Intermediate Accounting IBack to Course Guide
The course emphasizes financial accounting concepts and theory; analysis of various classes of assets and current liabilities; and, preparation of financial statements to comply with Generally Accepted Accounting Principles.
PREREQUISITE: ACC2112 or the equivalent.
UPON COMPLETION OF THE COURSE, THE STUDENT WILL BE COMPETENT IN:
- Understanding the financial accounting environment, cash versus accrual basis accounting, development of financial accounting standards, and the conceptual framework.
- Identifying differences between U.S. GAAP (Generally Accepted Accounting Principles) and IFRS (International Financial Reporting Standards).
- Demonstrating knowledge of the basic accounting process system, including analyzing and recording transactions.
- Accounting for the composition of cash and cash equivalents.
- Accounting for the valuation and the related income statement effects of transactions involving accounts and notes receivable.
- Evaluating periodic and perpetual inventory systems.
- Accounting for a variety of inventory methods, including FIFO, LIFO, weighted-average, dollar value LIFO, retail, and gross profit methods.
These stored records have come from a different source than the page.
(* ===== verification/RuntimeProperties.v ===== *)
(** * Properties of the companion runtime

    What a turn guarantees to the user of the desktop application, with other
    threads working on the same store, with SQLite faults, with a language model
    that fails in any way, and when everything goes well. *)

From S2P Require Import Prelude PyFloat PyValue Json Utf8 PyDatetime Admission JsonCost TrustedContext EnvelopeTheorems.
From S2P Require Import EnvelopeProperties EmotionalModels EmotionalTransition EmotionalMigration Relationship TrustedPolicy EmotionPresentation StorageContracts LocalStorage StorageSpec.
From S2P Require Import StorageInvariant StorageTheorems StorageProperties CompanionRuntime RuntimeTheorems.

Section Lemmas.
Context `{FR : FloatRepr, SH : Sha256, LM : Libm, IF : IsoFormat, PT : PyText}.
Context (limit : Z) (env : surroundings).

Lemma async_cases rid text rt r rt' :
  commit_turn_async limit env rid text rt = (r, rt') ->
  exists x, _commit_turn_inner limit env rid text rt = (x, rt')
    /\ r = match x with Ok res => Ok res | Err TInterrupt => Err TInterrupt | Err e => Ok (turn_failed e) end.
Proof.
  intros [(res & H & ->)|(e & rt1 & H & H')]%try_cases; [by exists (Ok res)|].
  exists (Err e). destruct e; injection H' as <- <-; done.
Qed.

(** A successful turn that is no replay went through its own execution. *)
Lemma success_execution rid text rt res rt' :
  commit_turn_async limit env rid text rt = (Ok res, rt') -> r_success res = true -> r_replayed res = false ->
  exists id msg o g s0, _validate_request_id rid = Ok id /\ _validate_message text = Ok msg
    /\ reserve_request rid text (rt_store rt) = (Ok o, s0) /\ ro_status o = o_reserved
    /\ ro_history_generation o = Some g
    /\ _execute_reserved_turn limit env id g msg (with_store rt (run_calls (t_others env 0) s0)) = (Ok res, rt').
Proof.
  intros H S P. apply async_cases in H as (x & H & Hx).
  destruct x as [res'|e]; [injection Hx as <-|destruct e; by simplify_eq].
  apply inner_cases in H as [(e & _ & H & _)|(id & msg & x & s0 & V1 & V2 & E & [(_ & _ & H)|(o & g & -> & H1 & H2 & H)])];
    [done|destruct (H res eq_refl) as (? & ? & ? & _ & _ & _ & ->); done|].
  destruct H as [(res' & [= <-] & H)|(e & rt1 & H & _)]; [|done].
  exists id, msg, o, g, s0. repeat (split; [done|]). exact H.
Qed.

Lemma reserve_generation rid text id s o s0 g :
  store_wf s -> _validate_request_id rid = Ok id -> reserve_request rid text s = (Ok o, s0) ->
  ro_status o = o_reserved -> ro_history_generation o = Some g ->
  turn_requests (committed s) !! id = None /\ g = history_generation_of (committed s)
  /\ profiles (committed s0) = profiles (committed s).
Proof.
  intros W V E S G. destruct s as [d t cl fs]. pose proof W as [Wd I]. unfold idle in I. cbn [committed tx] in *.
  destruct (reserve_cases _ rid text id _ s0 W V E) as [[_ H]|(o' & [= <-] & _ & N & ->)].
  { destruct (H o eq_refl) as [H'|[H' _]]; congruence. }
  split; [done|]. split; [|done].
  destruct (_validate_message text) as [um|e] eqn:Vm; [|unfold reserve_request, mbind, mlift in E; by rewrite V, Vm in E].
  destruct I as [-> | ->].
  - destruct cl; [unfold reserve_request, mbind, mlift in E; by rewrite V, Vm in E|].
    pose proof (wp_intro _ _ _ _ _ (wp_reserve_request rid text id um d fs V Vm) E) as (_ & _ & P).
    rewrite S in P. destruct P as (_ & P & _). congruence.
  - exfalso. assert (wp (reserve_request rid text) (mkStore d (Some d) cl fs) (fun r _ => is_ok r = false)) as K.
    { unfold reserve_request. apply wp_bind, wp_lift. rewrite V. apply wp_bind, wp_lift. rewrite Vm.
      apply wp_bind. apply wp_connection; [done|]. intros _. apply wp_sanitize, wp_bind. by apply wp_begin_open. }
    by pose proof (wp_intro _ _ _ _ _ K E).
Qed.

(** Deleting the reservation just made restores the database. *)
Lemma release_undoes d rid :
  db_wf d -> turn_requests d !! rid = None ->
  delete_turns (release_keep rid (history_generation_of d))
    (with_turns d (<[rid := reserved_row (history_generation_of d)]> (turn_requests d)) (outbox_events d)) = d.
Proof.
  intros W N. unfold delete_turns. cbn [turn_requests with_turns outbox_events].
  assert (filter (fun kv : pystr * turn_row => release_keep rid (history_generation_of d) kv.1 kv.2 = true)
    (<[rid := reserved_row (history_generation_of d)]> (turn_requests d)) = turn_requests d) as ->.
  { apply map_eq. intros k. destruct (decide (k = rid)) as [-> |Hk].
    - rewrite N. apply map_lookup_filter_None. right. intros row. rewrite lookup_insert_eq. intros [= <-].
      unfold release_keep. cbn. by rewrite !(proj2 (str_eqb_eq _ _) eq_refl).
    - destruct (turn_requests d !! k) as [row|] eqn:L.
      + apply map_lookup_filter_Some. rewrite lookup_insert_ne by done. split; [done|]. cbn.
        unfold release_keep. by rewrite (proj2 (str_eqb_neq _ _) Hk).
      + apply map_lookup_filter_None. left. by rewrite lookup_insert_ne. }
  assert (List.filter (fun o => match turn_requests d !! o_turn o with Some _ => true | None => false end)
    (outbox_events d) = outbox_events d) as ->; [|by destruct d].
  pose proof (wf_outbox d W) as F. induction F as [|o l [x Hx] F IH]; [done|]. cbn. by rewrite Hx, IH.
Qed.
Definition validate_outbox_entry (event : pyval) : result commit_exn unit :=
  let bad := CommitValidationError (u "invalid_outbox_events") in
  match as_sequence event with
  | Some [event_type; payload; idempotency_key] =>
      raise_if (match event_type with PStr s => negb (is_event_type s) | _ => true end) bad ;;;
      match as_mapping payload with
      | None => Err bad
      | Some d =>
          _validate_outbox_event_payload payload d ;;;
          _validate_idempotency_key idempotency_key ;;; Ok tt
      end
  | _ => Err bad
  end.

Definition is_str_value (v : pyval) : bool := match v with PStr _ => true | _ => false end.

Definition validate_atomic_commit_input (a : commit_input) : result commit_exn unit :=
  raise_if (match ci_user_id a with PStr s => bool_decide (s = []) | _ => true end)
    (CommitValidationError (u "invalid_user_id")) ;;;
  let* request_id := _validate_uuid (ci_request_id a) (u "request_id") in
  raise_if (match ci_expected_revision a with PInt z => z <? 0 | _ => true end)
    (CommitValidationError (u "invalid_expected_revision")) ;;;
  raise_if (negb (is_str_value (ci_user_message a))) (CommitValidationError (u "invalid_user_message")) ;;;
  raise_if (negb (is_str_value (ci_assistant_message a))) (CommitValidationError (u "invalid_assistant_message")) ;;;
  _validate_snapshot_payload (ci_emotional_state a) emotional_state_field ;;;
  _validate_snapshot_payload (ci_relationship_state a) relationship_state_field ;;;
  raise_if (negb (is_str_value (ci_public_response a))) (CommitValidationError (u "invalid_public_response")) ;;;
  match ci_outbox_events a with
  | PList events => rmap validate_outbox_entry events ;;; Ok tt
  | _ => Err (CommitValidationError (u "invalid_outbox_events"))
  end ;;;
  let* replay := _validate_replay_payload (ci_replay_payload a) (Some request_id) in
  raise_if (match ci_public_response a with PStr s => negb (str_eqb replay.2 s) | _ => true end)
    (CommitValidationError (u "invalid_public_response")).
(** A JSON body as typed arguments.  The client sends strings for [text] and
    [uuid] and integers for [bigint]; a body that does not fit is refused. *)
Definition text_arg (v : pyval) : option pystr :=
  match v with PStr s => if pg_text_ok s then Some s else None | _ => None end.

(** The canonical form is the only one the client lets through, but for a final
    line feed, which the type refuses. *)
Definition uuid_arg (v : pyval) : option pystr :=
  match v with PStr s => if is_uuid s then Some s else None | _ => None end.

Definition bigint_arg (v : pyval) : option Z :=
  match v with PInt z => if is_bigint z then Some z else None | _ => None end.

Definition jsonb_arg (v : pyval) : option pyval := if pg_json_ok v then Some v else None.

Definition decode_params (d : pydict) : option sql_params :=
  user ← text_arg (dindex d (u "p_authenticated_user_id"));
  request ← uuid_arg (dindex d (u "p_request_id"));
  revision ← bigint_arg (dindex d (u "p_expected_revision"));
  message ← text_arg (dindex d (u "p_user_message"));
  answer ← text_arg (dindex d (u "p_assistant_message"));
  hash ← text_arg (dindex d (u "p_payload_hash_sha256"));
  emotional ← jsonb_arg (dindex d (u "p_emotional_state"));
  relationship ← jsonb_arg (dindex d (u "p_relationship_state"));
  response ← text_arg (dindex d (u "p_public_response"));
  replay ← jsonb_arg (dindex d (u "p_replay_payload"));
  outbox ← jsonb_arg (dindex d (u "p_outbox_events"));
  owner ← match dindex d (u "p_lease_owner") with PNone => Some None | v => Some <$> text_arg v end;
  Some (mkSqlParams user request revision message answer hash emotional relationship response replay outbox owner).

(** ** Envelopes *)

Definition error_envelope (code message : pystr) (more : pydict) : pyval :=
  PDict [(KStr (u "error"), PDict ([(KStr (u "code"), PStr code); (KStr (u "message"), PStr message)] ++ more))].

Definition validation_failed (message : pystr) : pyval := error_envelope (u "validation_failed") message [].

Definition conflict_envelope (code message : pystr) (p : sql_params) : pyval :=
  error_envelope code message
    [(KStr (u "expected_revision"), PInt (p_expected_revision p)); (KStr (u "request_id"), PStr (p_request_id p))].

Section Functions.
Context `{JB : Jsonb}.

(** ** Step 0: input validation *)

Definition is_hash (s : pystr) : bool := (length s =? 64)%nat && forallb is_hex_lower s.

Definition event_refused (v : pyval) : option pystr :=
  match is_object v with
  | None => Some (u "outbox event must be a JSON object")
  | Some d =>
      match text_at d (u "event_type") with
      | Some ty =>
          if negb (is_event_type ty) then Some (u "outbox event_type is invalid") else
          match dget d (u "payload") with
          | Some (PDict payload) =>
              if negb (jsonb_keys_subset_of OUTBOX_PAYLOAD_ALLOWED_KEYS (PDict payload))
              then Some (u "outbox event payload has invalid keys")
              else if jsonb_has_forbidden_key FORBIDDEN_PAYLOAD_KEYS (PDict payload)
              then Some (u "outbox event payload contains forbidden keys")
              else if negb (jsonb_outbox_payload_value_contract (PDict payload))
              then Some (u "outbox event payload violates the value contract")
              else match text_at d (u "idempotency_key") with
                   | Some key => if is_identifier key then None else Some (u "outbox idempotency_key is invalid")
                   | None => Some (u "outbox idempotency_key is invalid")
                   end
          | _ => Some (u "outbox event payload must be a JSON object")
          end
      | None => Some (u "outbox event_type is invalid")
      end
  end.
- Applying the rules for reporting inventory at lower-of-cost-or-market and determining market value.
- Accounting for the acquisition and disposition of property, plant assets, and equipment.
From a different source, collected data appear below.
Lemma parse_to_db_row t : committed_ok t -> parse_commit_turn_result (PDict (to_db_row t)) = Ok t.
Proof.
  intros [Nu Vr Zr Um Va (d & response & Pf & Rp & Dm) Fe Nc Nd].
  assert (_deep_unfreeze (ct_replay_payload t) = PDict (thaw_dict d)) as Pt by (rewrite Pf; apply thaw_PDict).
  pose proof (replay_ok_thaw _ _ _ Rp) as Rt.
  unfold parse_commit_turn_result. cbn [as_mapping].
  replace (dget (to_db_row t) (u "error")) with (@None pyval) by reflexivity.
  replace (has_missing _SUCCESS_FIELDS (to_db_row t)) with false by reflexivity.
  replace (has_unknown _SUCCESS_FIELDS (to_db_row t)) with false by reflexivity. cbn [raise_if rbind].
  change (dindex (to_db_row t) (u "user_id")) with (PStr (ct_user_id t)).
  rewrite (proj2 (nonempty_str_iff _ _ (ct_user_id t)) (conj eq_refl Nu)). cbn [rbind].
  change (dindex (to_db_row t) (u "request_id")) with (PStr (ct_request_id t)).
  rewrite (proj2 (validate_uuid_iff _ (u "request_id") (ct_request_id t)) (conj eq_refl Vr)). cbn [rbind].
  change (dindex (to_db_row t) (u "committed_revision")) with (PInt (ct_committed_revision t)). cbv iota.
  rewrite (proj2 (Z.ltb_ge _ _) Zr). cbn [raise_if rbind].
  change (dindex (to_db_row t) (u "user_message_id")) with (PStr (ct_user_message_id t)). cbv iota.
  rewrite (proj2 (str_eqb_eq _ _) Um). cbn [negb raise_if rbind].
  change (dindex (to_db_row t) (u "assistant_message_id")) with (PStr (ct_assistant_message_id t)). cbv iota.
  rewrite Va. cbn [negb raise_if rbind].
  change (dindex (to_db_row t) (u "replay_payload")) with (_deep_unfreeze (ct_replay_payload t)). rewrite Pt.
  rewrite (proj2 (validate_replay_iff _ _ _ _) (conj eq_refl Rt)). cbn [rbind fst].
  rewrite dget_thaw, Dm. cbn [fmap option_fmap option_map thaw _deep_freeze _deep_unfreeze].
  rewrite (proj2 (str_eqb_eq _ _) eq_refl). cbn [negb raise_if rbind].
  change (dindex (to_db_row t) (u "outbox_events")) with (PList (map (fun r => PDict (ref_dict r)) (ct_outbox_events t))). cbv iota.
  rewrite (rmap_map_ok parse_outbox_ref (fun r => PDict (ref_dict r)))
    by (eapply Forall_impl; [exact Fe|apply parse_ref_dict]). cbn [rbind].
  change (dindex (to_db_row t) (u "created_at")) with (PStr (ct_created_at t)).
  rewrite (proj2 (nonempty_str_iff _ _ (ct_created_at t)) (conj eq_refl Nc)). cbn [rbind].
  change (dindex (to_db_row t) (u "completed_at")) with (PStr (ct_completed_at t)).
  rewrite (proj2 (nonempty_str_iff _ _ (ct_completed_at t)) (conj eq_refl Nd)). cbn [rbind].
  f_equal. unfold CommittedTurn_init. rewrite <- thaw_PDict, freeze_thaw, <- Pf. by destruct t.
Qed.

End Parse.

(** ** Accepted snapshots *)

Lemma int_in_unit z : -1 <= z <= 1 -> exists f, int_to_float z = Some f /\ isfinite f = true /\ in_range (-1) 1 f = true
  /\ (0 <= z -> in_range 0 1 f = true).
Proof.
  intros H. assert (z = -1 \/ z = 0 \/ z = 1) as [-> | [-> | ->]] by lia; (eexists; split; [vm_compute; reflexivity|]);
    vm_compute; repeat split; by intros [].
Qed.

Lemma num_finite_float n : num_finite n = true -> exists f, num_to_float n = Some f /\ isfinite f = true.
Proof. unfold num_finite. destruct (num_to_float n) as [f|]; [|done]. eauto. Qed.

(** A bounded field holds the float the domain reads. *)
Lemma bounded_as_float lo v :
  (lo = (-1)%float \/ lo = 0%float) -> bounded lo 1 v = true -> exists f, as_float v = Some f /\ in_range lo 1 f = true.
Proof.
  intros Hlo. unfold bounded. destruct (as_number v) as [n|] eqn:N; [|done]. rewrite !andb_true_iff, !negb_true_iff.
  intros [[(f & Tf & Ff)%num_finite_float L1] L2]. destruct v as [| |z|g| | | | | |]; try done; cbn in N; simplify_eq; cbn in Tf.
  - assert (-1 <= z <= 1 /\ (lo = 0%float -> 0 <= z)) as [Hz H0].
    { cbn [num_ltb] in L1, L2. change (is_nan 1) with false in L2. change (is_infinity 1) with false in L2. cbv iota in L2.
      apply Z.ltb_ge in L2. cbn [num_val] in L2. change (fval 1) with (1 * 2 ^ SC) in L2. apply Z.mul_le_mono_pos_r in L2; [|done].
      destruct Hlo as [-> | ->]; cbv [is_nan is_infinity] in L1;
        [change (is_nan (-1)) with false in L1; change (is_infinity (-1)) with false in L1
        |change (is_nan 0) with false in L1; change (is_infinity 0) with false in L1]; cbv iota in L1;
        apply Z.ltb_ge in L1; cbn [num_val] in L1.
      - change (fval (-1)) with (-1 * 2 ^ SC) in L1. apply Z.mul_le_mono_pos_r in L1; [|done]. split; [lia|]. intros K.
        by apply (f_equal (fun x => (x <? 0)%float)) in K.
      - change (fval 0) with (0 * 2 ^ SC) in L1. apply Z.mul_le_mono_pos_r in L1; [|done]. lia. }
    destruct (int_in_unit z Hz) as (f' & I & F & R & R0). exists f'. cbn. rewrite I, F. split; [done|].
    destruct Hlo as [-> | ->]; auto.
  - cbn in Tf. injection Tf as <-. exists g. split; [cbn; by rewrite Ff|].
    cbn [num_ltb] in L1, L2. apply negb_false_iff. rewrite <- range_test; [by rewrite L1, L2| |by destruct Hlo as [-> | ->]|done].
    by apply isfinite_not_nan.
Qed.
(** C7. Replaying a web turn.  After a turn has succeeded, and as long as the
    database keeps its request, a replay attempt that reaches the database gives
    the same result, asks the model nothing and leaves the database as it is. *)
Theorem web_replay_same_result net config (env : surroundings web_db) inp s res s' net2 config2 env2 inp2 db n log :
  (forall k p x, evolves x.1 (w_others env k p x).1) ->
  in_mode inp = normal -> execute (web_client net) config env inp s = (Ok res, s') ->
  in_mode inp2 = replay_attempt -> in_user_id inp2 = in_user_id inp -> in_request_id inp2 = in_request_id inp ->
  table_checks db -> is_uuid (ct_assistant_message_id (pr_committed res)) = true ->
  d_requests db !! (in_user_id inp, in_request_id inp) = d_requests s'.1.1 !! (in_user_id inp, in_request_id inp) ->
  n_transport net2 n = Delivered -> w_read env2 1 at_load = ReadCompletes ->
  read_starts (in_budget inp2) (w_monotonic env2 1 at_load) (pc_supabase_timeout config2) = true ->
  execute (web_client net2) config2 env2 inp2 ((db, n), log) = (Ok res, ((db, S n), log)).
Proof.
  intros Ho Hm H Hm2 Hu Hq Tc Hi Hk Hd Hf Hst.
  apply (execute_stored net config env evolves) in H as [(row & v & Hr & Hs & Hb & Hp & Nu & Tu & Tr) Ep]; [|done..].
  rewrite <- Ep. apply replay_reports; try done. exists row, v. rewrite Hu, Hq, Hk. split_and!; try done.
  unfold commit_turn_build_result in Hb |- *. by rewrite Hk.
Qed.

End Replay.

(** ** A concrete turn, for the witnesses *)

Section Samples.

#[local] Existing Instances flat_repr flat_text zero_sha plain_jsonb coarse_pow iso_basic.

#[local] Instance plain_text : PyText.
Proof. by refine {| str_of := fun v => match v with PStr s => s | _ => [] end; float_of_str := fun _ => None; int_of_str := fun _ => None |}. Defined.

(** Every request arrives and is answered. *)
Definition sample_net : network :=
  mkNetwork (fun _ => mkSqlEnv 6000000 (u "33333333-3333-3333-3333-333333333333")
      (fun n => u "44444444-4444-4444-4444-44444444444" ++ render_int (Z.of_nat n)))
    (fun _ => Delivered) (fun _ => true).

(** Before the first commit of the turn, another client commits for the same user. *)
Definition rival (k : nat) (p : point) (s : web_db) : web_db :=
  match k, p with
  | 1%nat, at_commit => ((@sql_commit_turn plain_jsonb sample_env sample_params s.1).2, s.2)
  | _, _ => s
  end.

Definition calm_others (k : nat) (p : point) (s : web_db) : web_db := s.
- Accounting for nonmonetary exchanges of similar and dissimilar plant assets.
- Accounting for self-constructed plant assets and interest capitalization.
- Calculating depreciation and amortization using different cost allocation methods.
- Accounting for intangible assets and amortization.
- Applying time value of money concepts to solve a variety of present value and future value problems.
- Analyzing the complexities of revenue recognition including the accounting for long-term construction contracts.
- Preparing a classified balance sheet in good form.
- Preparing a multiple step income statement and determining whether items presented should be reported under income from continuing operations or as separately reported items (e.g., extraordinary items, discontinued operations, etc.).
- Analyzing accounting transactions to determine their effect on the statement of cash flows and properly categorizing the transactions as either operating, investing, financing, or non-cash investing and financing activities.
- Determining financial statement disclosure requirements for all topics covered in the course.